=== Section Start ===

(* ===== verification/IoProps.v ===== *)
(** File operations follow the protocol of requests: one at a time, on files they have
    opened and will close once, with one result on a channel that is then closed; what whole
    files and streams deliver; the registry of live requests. *)

From stdpp Require Import gmultiset.
From S2P Require Import Prelude Http Io Chan ChanProps ChanCb ChanCbProps.
Import Http Io.

Module IoProps.

#[local] Opaque zeros.

(** ** All operations *)

Inductive op :=
| OneShot (cb : response → io_value)
| Trunc (c : goc_fs_truncate_ctx_t) | ReadFile (c : goc_read_file_ctx_t) | WriteFile (c : goc_write_file_ctx_t)
| ReadStream (c : goc_read_stream_ctx_t) | WsEnd (c : goc_ws_end_ctx_t).

(** The callback of a request. *)
Definition callback (o : op) (r : response) : io (option op) :=
  match o with
  | OneShot cb => deliver (cb r);; mret None
  | Trunc c => o ← on_fs_truncate_step c r; mret (Trunc <$> o)
  | ReadFile c => o ← on_read_file_step c r; mret (ReadFile <$> o)
  | WriteFile c => o ← on_write_file_step c r; mret (WriteFile <$> o)
  | ReadStream c => o ← on_read_stream_step c r; mret (ReadStream <$> o)
  | WsEnd c => o ← on_ws_end_step c r; mret (WsEnd <$> o)
  end.



(** ** The protocol *)

Inductive tev := In (r : response) | Refused | Out (a : action).








Lemma to_int_small z : - 2 ^ 31 <= z < 2 ^ 31 → to_int z = z.
Proof. intros. unfold to_int. cbv zeta. destruct (Z.ltb_spec (z mod 2 ^ 32) (2 ^ 31)); dlia. Qed.
Lemma to_int_range z : - 2 ^ 31 <= to_int z < 2 ^ 31.
Proof. unfold to_int. cbv zeta. destruct (Z.ltb_spec (z mod 2 ^ 32) (2 ^ 31)); dlia. Qed.





Ltac step_run := do 3 eexists; split; [reflexivity|].










(** ** What is delivered *)

Definition delivered (t : list tev) : list io_value := omap (λ e, match e with Out (PutClose v) | Out (PutCb v) => Some v | _ => None end) t.

(** The callbacks that a list of responses makes. *)
Fixpoint feed (o : option op) (rs : list response) : res (list tev * option op) :=
  match o, rs with
  | Some o1, r :: rs =>
      '(o2, acts) ← callback o1 r [];
      '(t, o3) ← feed o2 rs;
      ok (In r :: (Out <$> acts) ++ t, o3)
  | _, _ => ok ([], o)
  end.


Lemma delivered_app t1 t2 : delivered (t1 ++ t2) = delivered t1 ++ delivered t2.
Proof. apply omap_app. Qed.


Section Reads.
Context (fd e : Z) (last : response) (He : - 2 ^ 31 <= e <= 0).


End Reads.


(** ** Properties *)




(** A write that stores less than it is given counts as a success: the result of
    [goc_io_fs_write_file] does not tell it. *)
Theorem short_write_succeeds :
  ∃ c acts t, goc_io_fs_write_file (lit "f") (lit "hello") 1 0 [] = ok (Some c, acts) ∧
    feed (Some (WriteFile c)) [resp 3; resp 2; resp 0] = ok (t, None) ∧ delivered t = [VScalar 0].
Proof. do 3 eexists. split; [reflexivity|]. split; reflexivity. Qed.

(** A result that does not fit an [int] is cut: a transfer of 2 GiB is delivered as a
    negative number, which means an error. *)
Theorem large_result_cut z : 2 ^ 31 <= z < 2 ^ 32 → on_fs_write (resp z) = VScalar (z - 2 ^ 32) ∧ on_fs_sendfile (resp z) = VScalar (z - 2 ^ 32).
Proof.
  intros Hz. unfold on_fs_write, on_fs_sendfile, SCALAR. cbn [result resp]. assert (to_int z = z - 2 ^ 32) as ->; [|done].
  unfold to_int. cbv zeta. destruct (Z.ltb_spec (z mod 2 ^ 32) (2 ^ 31)); dlia.
Qed.

(** A negative result is always delivered unchanged, so that errors are told apart. *)
Lemma scalar_error z : - 2 ^ 31 <= z < 0 → SCALAR z = VScalar z.
Proof. intros. unfold SCALAR. by rewrite to_int_small by lia. Qed.

(** ** The registry *)

Lemma find_handle_spec p l : match find_handle p l with Some i => l !! i = Some p | None => p ∉ l end.
Proof.
  induction l as [|x l IH]; cbn [find_handle]; [apply not_elem_of_nil|]. destruct (Z.eqb_spec x p) as [->|Hne]; [done|].
  destruct (find_handle p l); cbn; [done|]. rewrite elem_of_cons. naive_solver.
Qed.
Lemma find_handle_elem p l : p ∈ l → ∃ i, find_handle p l = Some i ∧ l !! i = Some p.
Proof. intros Hp. pose proof (find_handle_spec p l). destruct (find_handle p l) as [i|]; [by exists i|done]. Qed.

Definition live_ok (s : live) : Prop := 0 < handles_cap s ∧ Z.of_nat (length (handles s)) <= handles_cap s.

Lemma replace_by_last {A} (l : list A) i x y : l !! i = Some x → last l = Some y → x :: take (length l - 1) (<[i:=y]> l) ≡ₚ l.
Proof.
  intros Hi [k ->]%last_Some. rewrite length_app. cbn [length]. replace (length k + 1 - 1)%nat with (length k) by lia.
  destruct (decide (i < length k)%nat) as [Hlt|Hge].
  - rewrite lookup_app_l in Hi by done. rewrite insert_app_l, take_app_length' by (by rewrite ?length_insert).
    rewrite (insert_take_drop k i y) by done. rewrite <- (take_drop_middle k i x Hi) at 3.
    rewrite (Permutation_app_comm _ [y]). simpl. rewrite <- !Permutation_middle. constructor.
  - assert (i = length k) as ->. { apply lookup_lt_Some in Hi. rewrite length_app in Hi. simpl in Hi. lia. }
    rewrite lookup_app_r, Nat.sub_diag in Hi by done. injection Hi as ->. rewrite take_insert_ge by lia. rewrite take_app_length. apply Permutation_cons_append.
Qed.

Lemma register_adds p s : live_ok s → ∃ s', gc_handle_register p s = ok s' ∧ live_ok s' ∧ handles s' ≡ₚ p :: handles s.
Proof.
  intros [Hc Hl]. unfold gc_handle_register. cbv zeta.
  destruct (Z.eqb_spec (Z.of_nat (length (handles s))) (handles_cap s)); rewrite (proj2 (Z.ltb_lt _ _)) by lia;
    (eexists; split; [done|]; unfold live_ok; cbn [handles handles_cap]; rewrite length_app; simpl; split; [lia|by rewrite Permutation_app_comm]).
Qed.
Lemma unregister_absent p s : p ∉ handles s → gc_handle_unregister p s = s.
Proof.
  intros Hp. unfold gc_handle_unregister. pose proof (find_handle_spec p (handles s)) as Hf. destruct (find_handle p (handles s)) as [i|]; [|done].
  destruct Hp. by eapply list_elem_of_lookup_2.
Qed.

(** The registry is a bag of contexts: registering adds one occurrence and never writes
    outside the block, unregistering takes one occurrence out if there is one and changes
    nothing otherwise. *)
Theorem registry_bag p s :
  live_ok s →
  (∃ s', gc_handle_register p s = ok s' ∧ live_ok s' ∧ handles s' ≡ₚ p :: handles s) ∧
  live_ok (gc_handle_unregister p s) ∧
  (p ∈ handles s → p :: handles (gc_handle_unregister p s) ≡ₚ handles s) ∧
  (p ∉ handles s → gc_handle_unregister p s = s).
Proof.
  intros Hs. split; [by apply register_adds|]. destruct Hs as [Hc Hl]. split_and!; [| |apply unregister_absent]; unfold gc_handle_unregister.
  - destruct (find_handle p (handles s)) as [i|], (last (handles s)); try done. unfold live_ok. cbn [handles handles_cap]. rewrite length_take, length_insert. lia.
  - intros (i & -> & Hi)%find_handle_elem. destruct (last (handles s)) as [y|] eqn:Hy; [by apply replace_by_last|].
    apply last_None in Hy. by rewrite Hy in Hi.
Qed.

(** The context of a request is registered after the request is submitted.  If its callback
    has run by then, it finds nothing to unregister, and the entry stays for ever. *)
Theorem late_registration_leaks p s : p ∉ handles s → live_ok s →
  ∃ s', gc_handle_register p (gc_handle_unregister p s) = ok s' ∧ p ∈ handles s'.
Proof.
  intros Hp Hs. rewrite unregister_absent by done. destruct (register_adds p s Hs) as (s' & Hr & _ & Hm). exists s'. split; [done|]. rewrite Hm. by left.
Qed.

(** ** Streams and the queue of callbacks *)

(** A stream delivers its chunks through the queue of the loop thread but closes its channel
    at once: a chunk that is still in the queue when the end of the file is found is lost,
    and the reader sees a shorter file. *)
Theorem stream_chunk_lost :
  let s := ChanCbProps.cb_after [ChanCbProps.CChan (ChanProps.CMake 16); ChanCbProps.CPutCb 1 7 false; ChanCbProps.CChan (ChanProps.CClose Chan.OnLoop (Some 1%positive)); ChanCbProps.CDrain] in
  ∃ ch, Chan.chans (ChanCbProps.cw s) !! 1%positive = Some ch ∧ Chan.closed ch = true ∧ Chan.buf_count ch = 0 ∧ Chan.cbq (ChanCbProps.cw s) = [].
Proof. vm_compute. eexists. repeat split. Qed.

End IoProps.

=== Section End ===

## Work request:
Only the lines from the beginning of the material through the line with "Lemma to_int_range z" should appear in the answer, each copied exactly.

## Response:
(* ===== verification/IoProps.v ===== *)
(** File operations follow the protocol of requests: one at a time, on files they have
    opened and will close once, with one result on a channel that is then closed; what whole
    files and streams deliver; the registry of live requests. *)

From stdpp Require Import gmultiset.
From S2P Require Import Prelude Http Io Chan ChanProps ChanCb ChanCbProps.
Import Http Io.

Module IoProps.

#[local] Opaque zeros.

(** ** All operations *)

Inductive op :=
| OneShot (cb : response → io_value)
| Trunc (c : goc_fs_truncate_ctx_t) | ReadFile (c : goc_read_file_ctx_t) | WriteFile (c : goc_write_file_ctx_t)
| ReadStream (c : goc_read_stream_ctx_t) | WsEnd (c : goc_ws_end_ctx_t).

(** The callback of a request. *)
Definition callback (o : op) (r : response) : io (option op) :=
  match o with
  | OneShot cb => deliver (cb r);; mret None
  | Trunc c => o ← on_fs_truncate_step c r; mret (Trunc <$> o)
  | ReadFile c => o ← on_read_file_step c r; mret (ReadFile <$> o)
  | WriteFile c => o ← on_write_file_step c r; mret (WriteFile <$> o)
  | ReadStream c => o ← on_read_stream_step c r; mret (ReadStream <$> o)
  | WsEnd c => o ← on_ws_end_step c r; mret (WsEnd <$> o)
  end.



(** ** The protocol *)

Inductive tev := In (r : response) | Refused | Out (a : action).








Lemma to_int_small z : - 2 ^ 31 <= z < 2 ^ 31 → to_int z = z.
Proof. intros. unfold to_int. cbv zeta. destruct (Z.ltb_spec (z mod 2 ^ 32) (2 ^ 31)); dlia. Qed.
Lemma to_int_range z : - 2 ^ 31 <= to_int z < 2 ^ 31.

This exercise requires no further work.